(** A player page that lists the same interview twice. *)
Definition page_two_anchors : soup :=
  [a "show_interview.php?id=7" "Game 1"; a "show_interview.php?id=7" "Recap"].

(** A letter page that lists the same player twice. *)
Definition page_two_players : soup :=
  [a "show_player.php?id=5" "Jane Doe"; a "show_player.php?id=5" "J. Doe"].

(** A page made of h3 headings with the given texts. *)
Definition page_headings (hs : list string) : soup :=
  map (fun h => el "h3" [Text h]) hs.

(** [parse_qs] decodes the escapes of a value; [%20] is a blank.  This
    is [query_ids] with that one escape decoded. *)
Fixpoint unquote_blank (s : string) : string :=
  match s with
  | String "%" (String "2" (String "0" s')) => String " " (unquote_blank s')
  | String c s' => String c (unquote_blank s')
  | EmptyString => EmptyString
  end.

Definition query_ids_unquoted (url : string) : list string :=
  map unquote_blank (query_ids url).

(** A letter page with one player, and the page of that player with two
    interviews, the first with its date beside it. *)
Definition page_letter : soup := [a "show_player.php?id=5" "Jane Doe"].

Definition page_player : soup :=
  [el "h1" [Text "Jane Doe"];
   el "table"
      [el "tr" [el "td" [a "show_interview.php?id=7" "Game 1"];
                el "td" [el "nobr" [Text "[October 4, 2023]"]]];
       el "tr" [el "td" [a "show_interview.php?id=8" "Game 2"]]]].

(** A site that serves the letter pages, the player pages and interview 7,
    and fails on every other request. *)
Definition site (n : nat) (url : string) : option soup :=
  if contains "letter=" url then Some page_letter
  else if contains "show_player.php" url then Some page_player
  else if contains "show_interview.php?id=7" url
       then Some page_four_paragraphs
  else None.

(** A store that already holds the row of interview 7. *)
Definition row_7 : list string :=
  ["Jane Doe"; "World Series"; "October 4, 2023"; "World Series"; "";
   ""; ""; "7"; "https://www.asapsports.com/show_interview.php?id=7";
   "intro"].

=======

Every record should be retyped so that it matches the original exactly.

Task solution —
(** A player page that lists the same interview twice. *)
Definition page_two_anchors : soup :=
  [a "show_interview.php?id=7" "Game 1"; a "show_interview.php?id=7" "Recap"].

(** A letter page that lists the same player twice. *)
Definition page_two_players : soup :=
  [a "show_player.php?id=5" "Jane Doe"; a "show_player.php?id=5" "J. Doe"].

(** A page made of h3 headings with the given texts. *)
Definition page_headings (hs : list string) : soup :=
  map (fun h => el "h3" [Text h]) hs.

(** [parse_qs] decodes the escapes of a value; [%20] is a blank.  This
    is [query_ids] with that one escape decoded. *)
Fixpoint unquote_blank (s : string) : string :=
  match s with
  | String "%" (String "2" (String "0" s')) => String " " (unquote_blank s')
  | String c s' => String c (unquote_blank s')
  | EmptyString => EmptyString
  end.

Definition query_ids_unquoted (url : string) : list string :=
  map unquote_blank (query_ids url).

(** A letter page with one player, and the page of that player with two
    interviews, the first with its date beside it. *)
Definition page_letter : soup := [a "show_player.php?id=5" "Jane Doe"].

Definition page_player : soup :=
  [el "h1" [Text "Jane Doe"];
   el "table"
      [el "tr" [el "td" [a "show_interview.php?id=7" "Game 1"];
                el "td" [el "nobr" [Text "[October 4, 2023]"]]];
       el "tr" [el "td" [a "show_interview.php?id=8" "Game 2"]]]].

(** A site that serves the letter pages, the player pages and interview 7,
    and fails on every other request. *)
Definition site (n : nat) (url : string) : option soup :=
  if contains "letter=" url then Some page_letter
  else if contains "show_player.php" url then Some page_player
  else if contains "show_interview.php?id=7" url
       then Some page_four_paragraphs
  else None.

(** A store that already holds the row of interview 7. *)
Definition row_7 : list string :=
  ["Jane Doe"; "World Series"; "October 4, 2023"; "World Series"; "";
   ""; ""; "7"; "https://www.asapsports.com/show_interview.php?id=7";
   "intro"].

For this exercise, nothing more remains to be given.